By Lisa Gibson | January 18, 2021

“Do your employees readily identify near misses, or does your site simply not have near misses?” Jacob Hencke, senior EHS consultant with ERI Solutions/PROtect, asked attendees during his presentation at the virtual Plant Maintenance and Safety Summit, Dec. 16-17. 

“Do employees have near miss training?” he continued, imploring his audience to think critically about their SIF (serious injury, fatality) near misses. “Do managers support near miss reporting? If one is reported, is it addressed in a positive manner to encourage further near miss reporting?
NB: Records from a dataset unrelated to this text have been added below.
Lemma filter_all {A} (P : A → Prop) `{∀ a, Decision (P a)} (l : list A) :
  (∀ a, a ∈ l → P a) → filter P l = l.
Proof.
  intros Hall. induction l as [|a l IH]; [done|].
  rewrite filter_cons_True.
  - f_equal. apply IH. intros b Hb. apply Hall. by right.
  - apply Hall. left.
Qed.

Lemma label_of_column (df : DataFrame) (c : string * list scalar) :
  c ∈ df → c.1 ∈ df_columns df.
Proof. intros Hc. apply list_elem_of_fmap. by exists c. Qed.

(** A frame that carries the label on one column only. *)
Lemma df_split_target (before after : DataFrame) (label : string)
    (values : list scalar) :
  label ∉ df_columns before → label ∉ df_columns after →
  filter (λ c, c.1 ≠ label) (before ++ (label, values) :: after)
    = before ++ after ∧
  filter (λ c, c.1 = label) (before ++ (label, values) :: after)
    = [(label, values)].
Proof.
  intros Hb Ha.
  assert (∀ df : DataFrame, label ∉ df_columns df →
            ∀ c, c ∈ df → c.1 ≠ label) as Hother.
  { intros df Hdf c Hc%label_of_column Heq. by rewrite Heq in Hc. }
  rewrite !filter_app.
  rewrite filter_cons_False by (intros Hn; by apply Hn).
  rewrite filter_cons_True by done.
  rewrite !filter_all, !filter_none by eauto. done.
Qed.

Section wrapper_facts.
Context `{Engine} `{!Disk}.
“Near misses are a critical part of not just regular safety, but specifically incidents that have serious injury, fatality potential,” Hencke said. 

He was one of 11 presenters at the Plant Maintenance and Safety Summit, the first of its kind organized by BBI International. Like September’s virtual Fuel Ethanol Workshop & Expo, the PMSS featured a virtual trade show and networking opportunities.  
The event drew in 167 attendees, 86 of which were ethanol producers from 50 facilities.
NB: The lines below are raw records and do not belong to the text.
(** X5.  [list_installed_docsets] never raises.  Its result never holds
    both docsets and an error; the docsets it returns weigh, with the
    base overhead, at most 25000 units, and as each weighs at least 15
    there are at most 1660 of them. *)
Theorem list_installed_docsets_bounded :
  forall (W : World) (h : trace),
    exists r,
      fst (list_installed_docsets W h) = Val r
      /\ (docsets r = [] \/ docsets_error r = None)
      /\ base_overhead + weight_of docset_weight (docsets r) <= token_limit
      /\ (List.length (docsets r) <= 1660)%nat.
Proof.
  intros W h. exists (list_result W h).
  split; [apply list_installed_docsets_fst |].
  assert (Hempty :
    forall r, docsets r = [] ->
      (docsets r = [] \/ docsets_error r = None)
      /\ base_overhead + weight_of docset_weight (docsets r) <= token_limit
      /\ (List.length (docsets r) <= 1660)%nat).
  { intros r ->. split; [now left |].
    unfold base_overhead, token_limit, weight_of, zsum. cbn. split; lia. }
  unfold list_result, list_body.
  destruct (fst (working_api_base_url W h)) as [[port |] | e];
    [| now apply Hempty | apply Hempty, list_handled_empty].
  destruct (reply_json _) as [result | e]; cbn [obind];
    [| apply Hempty, list_handled_empty].
  unfold looped_docsets.
  destruct (dot_get_list result "docsets") as [found | e]; cbn [obind];
    [| apply Hempty, list_handled_empty].
  destruct (py_iter found) as [items | e]; cbn [obind];
    [| apply Hempty, list_handled_empty].
  destruct (budget_loop build_docset _ items base_overhead [])
    as [[out broke] | e] eqn:Hloop; cbn [obind fst docsets docsets_error];
    [| apply Hempty, list_handled_empty].
  split; [now right |].
  assert (Hin := budget_loop_within _ _ _ _ _ Hloop).
  split; [exact Hin |].
  assert (Hlo := weight_of_lower (fun d => estimate_tokens (DocsetResult_py d))
                   15 out docset_weight_min).
  unfold base_overhead, token_limit in *. lia.
Qed.

(** X6.  [search_documentation] never raises.  The hits it returns weigh,
    with the base overhead, at most 25000 units, and as each weighs at
    least 20 there are at most 1245 of them, whatever [max_results] is
    and however many hits upstream sends. *)
Theorem search_documentation_bounded :
  forall (W : World) (query ids : string) (snippets : bool)
         (max_results : Z) (h : trace),
    exists r,
      fst (search_documentation W query ids snippets max_results h) = Val r
      /\ base_overhead + weight_of search_weight (results r) <= token_limit
      /\ (List.length (results r) <= 1245)%nat.
Proof.
  intros W query ids snippets max_results h.
  exists (search_result W query ids snippets max_results h).
  split; [apply search_documentation_fst |].
  assert (Hempty :
    forall r, results r = [] ->
      base_overhead + weight_of search_weight (results r) <= token_limit
      /\ (List.length (results r) <= 1245)%nat).
  { intros r ->.
    unfold base_overhead, token_limit, weight_of, zsum. cbn. split; lia. }
  unfold search_result, search_body.
  destruct (is_blank_arg query); [now apply Hempty |].
  destruct (is_blank_arg ids); [now apply Hempty |].
  destruct ((max_results <? 1) || (max_results >? 1000));
    [now apply Hempty |].
  destruct (fst (working_api_base_url W h)) as [[port |] | e];
    [| now apply Hempty | apply Hempty, search_handled_empty].
  destruct (reply_json _) as [result | e]; cbn [obind];
    [| apply Hempty, search_handled_empty].
  destruct (advisory result) as [warning_message | e]; cbn [obind];
    [| apply Hempty, search_handled_empty].
  unfold looped_results.
  destruct (dot_get_list result "results") as [found | e]; cbn [obind];
    [| apply Hempty, search_handled_empty].
  destruct (py_iter found) as [items | e]; cbn [obind];
    [| apply Hempty, search_handled_empty].
  destruct (budget_loop build_search_result _ items base_overhead [])
    as [[out broke] | e] eqn:Hloop; cbn [obind fst];
    [| apply Hempty, search_handled_empty].
  destruct (as_opt_str warning_message) as [error | e]; cbn [obind results];
    [| apply Hempty, search_handled_empty].
  assert (Hin := budget_loop_within _ _ _ _ _ Hloop).
  split; [exact Hin |].
  assert (Hlo := weight_of_lower (fun r => estimate_tokens (SearchResult_py r))
                   20 out search_weight_min).
  unfold base_overhead, token_limit in *. lia.
Qed.

Lemma list_result_reply (W : World) (h : trace) (port : pyobj) :
  fst (working_api_base_url W h) = Val (Some port) ->
  list_result W h
  = match reply_json (api_answer W h (DocsetsList port) []) with
    | Val result =>
        match looped_docsets result with
        | Val looped => mkDocsetResults (fst looped) None
        | Exc e => list_handled e
        end
    | Exc e => list_handled e
    end.
Proof.
  intros Hw. unfold list_result, list_body. rewrite Hw.
  destruct (reply_json _) as [result | e]; cbn [obind]; [| reflexivity].
  destruct (looped_docsets result); reflexivity.
Qed.

(** X7.  When the listing endpoint answers with an error status, the
    result holds no docsets: status 404 is reported as "no docsets
    installed", every other status as "HTTP error: ..." with the text of
    the exception. *)
Theorem list_installed_docsets_error_status :
  forall (W : World) (h : trace) (port : pyobj) (r : response),
    fst (working_api_base_url W h) = Val (Some port) ->
    api_answer W h (DocsetsList port) [] = Reply r ->
    is_success r = false ->
    fst (list_installed_docsets W h)
    = Val (mkDocsetResults []
             (Some (if status_code r =? 404
                    then msg_no_docsets_installed
                    else "HTTP error: " ++ exn_str (status_error r)))).
Proof.
  intros W h port r Hw Hans Hfail.
  rewrite list_installed_docsets_fst, (list_result_reply W h port Hw), Hans.
  unfold reply_json. rewrite Hfail. cbn [list_handled status_error].
  destruct (status_code r =? 404); reflexivity.
Qed.

Lemma list_installed_docsets_error_status_witness :
  fst (list_installed_docsets
         (world_serving (Reply (mkResponse 404 "Not Found" "nothing" None)))
         [])
  = Val (mkDocsetResults [] (Some msg_no_docsets_installed)).
Proof.
  apply (list_installed_docsets_error_status
           (world_serving (Reply (mkResponse 404 "Not Found" "nothing" None)))
           [] (PInt 5000) (mkResponse 404 "Not Found" "nothing" None));
    reflexivity.
Defined.

(** X8.  A reply whose JSON object has no "docsets" key, or has an empty
    list there, is no error: the result is the empty list without an
    error message. *)
Theorem list_installed_docsets_empty :
  forall (W : World) (h : trace) (port : pyobj) (r : response)
         (kvs : list (pyobj * pyobj)),
    fst (working_api_base_url W h) = Val (Some port) ->
    api_answer W h (DocsetsList port) [] = Reply r ->
    is_success r = true ->
    json_body r = Some (PDict kvs) ->
    dict_get "docsets" kvs = None \/ dict_get "docsets" kvs = Some (PList []) ->
    fst (list_installed_docsets W h) = Val (mkDocsetResults [] None).
Proof.
  intros W h port r kvs Hw Hans Hok Hjson Hkey.
  rewrite list_installed_docsets_fst, (list_result_reply W h port Hw), Hans.
  unfold reply_json, json_of. rewrite Hok, Hjson.
  unfold looped_docsets, dot_get_list.
  destruct Hkey as [-> | ->]; reflexivity.
Qed.

Lemma list_installed_docsets_empty_witness :
  fst (list_installed_docsets
         (world_serving (Reply (mkResponse 200 "OK" "{}" (Some (PDict [])))))
         [])
  = Val (mkDocsetResults [] None).
Proof.
  apply (list_installed_docsets_empty
           (world_serving (Reply (mkResponse 200 "OK" "{}" (Some (PDict [])))))
           [] (PInt 5000) (mkResponse 200 "OK" "{}" (Some (PDict []))) []);
    try reflexivity.
  now left.
Defined.

(** X9.  The listing is all or nothing: when a record that the loop
    reaches cannot be built, the records built before it are dropped and
    the result is the error of the generic handler, naming the exception
    (for a record without a required key, the key). *)
Theorem list_installed_docsets_all_or_nothing :
  forall (W : World) (h : trace) (port : pyobj) (r : response)
         (result found : pyobj) (items : list pyobj) (e : exn),
    fst (working_api_base_url W h) = Val (Some port) ->
    api_answer W h (DocsetsList port) [] = Reply r ->
    is_success r = true -> json_body r = Some result ->
    dot_get_list result "docsets" = Val found -> py_iter found = Val items ->
    budget_loop build_docset (fun d => estimate_tokens (DocsetResult_py d))
                items base_overhead [] = Exc e ->
    (forall r' msg, e <> HTTPStatusError r' msg) ->
    fst (list_installed_docsets W h)
    = Val (mkDocsetResults []
             (Some ("Failed to get installed docsets: " ++ exn_str e))).
Proof.
  intros W h port r result found items e Hw Hans Hok Hjson Hfound Hiter
         Hloop Hclass.
  rewrite list_installed_docsets_fst, (list_result_reply W h port Hw), Hans.
  unfold reply_json, json_of. rewrite Hok, Hjson.
  unfold looped_docsets. rewrite Hfound. cbn [obind]. rewrite Hiter.
  cbn [obind]. rewrite Hloop.
  destruct e; try reflexivity. exfalso. eapply Hclass. reflexivity.
Qed.

Lemma list_installed_docsets_all_or_nothing_witness :
  fst (list_installed_docsets
         (world_serving (Reply (mkResponse 200 "OK" "..." (Some two_records))))
         [])
  = Val (mkDocsetResults []
           (Some "Failed to get installed docsets: 'name'")).
Proof.
  apply (list_installed_docsets_all_or_nothing
           (world_serving
              (Reply (mkResponse 200 "OK" "..." (Some two_records))))
           [] (PInt 5000) (mkResponse 200 "OK" "..." (Some two_records))
           two_records
           (PList [docset_json python_docset;
                   PDict [(PStr "identifier", PStr "react")]])
           [docset_json python_docset;
            PDict [(PStr "identifier", PStr "react")]]
           (KeyError "name"));
    try reflexivity.
  discriminate.
Defined.

(** ** Records survive the way through JSON *)

Lemma build_docset_dump (d : DocsetResult) :
  build_docset (docset_json d) = Val d.
Proof. destruct d as [name identifier platform fts [notice |]]; reflexivity. Qed.

Lemma build_search_result_dump (r : SearchResult) :
  build_search_result (search_result_json r) = Val r.
Proof.
  destruct r as [name type [platform |] load_url [docset |] [description |]
                 [language |] [tags |]]; reflexivity.
Qed.

(** X10.  Building a record from the JSON object that is its own dump
    gives the record back, for docsets and for search hits; absent
    optional fields travel as [null]. *)
Theorem build_from_dump :
  (forall d : DocsetResult, build_docset (docset_json d) = Val d)
  /\ (forall r : SearchResult,
         build_search_result (search_result_json r) = Val r).
Proof. split; [apply build_docset_dump | apply build_search_result_dump]. Qed.

Lemma built_docset_json (ds : list DocsetResult) :
  built build_docset (map docset_json ds) ds.
Proof.
  induction ds as [| d ds IH]; constructor; [| exact IH].
  apply build_docset_dump.
Qed.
“The feedback we received on the real-life, in-the-facility style presentations was extremely positive,” said John Nelson, vice president of operations, marketing and sales at BBI International. “The presenters did a tremendous job delivering real-life content and applications that can help production facilities operate efficiently and safely.”

Near Miss Reporting
During his presentation, Hencke emphasized that documenting, communicating and resolving near misses in ethanol plants can help reduce incidents that cause serious injury or death. He presented during the PMSS panel “Your Most Valuable Asset: Deploying Safety Strategies Aimed at Eliminating Lost Time Injuries, Near Misses.”

“Your most valuable asset: your people,” he said.

Not all incidents have the same risk level, so they can’t all be evaluated through the same lens, Hencke said. A fall from an elevated platform is an SIF incident, whereas a fall on slippery ice on the ground is a non-SIF incident.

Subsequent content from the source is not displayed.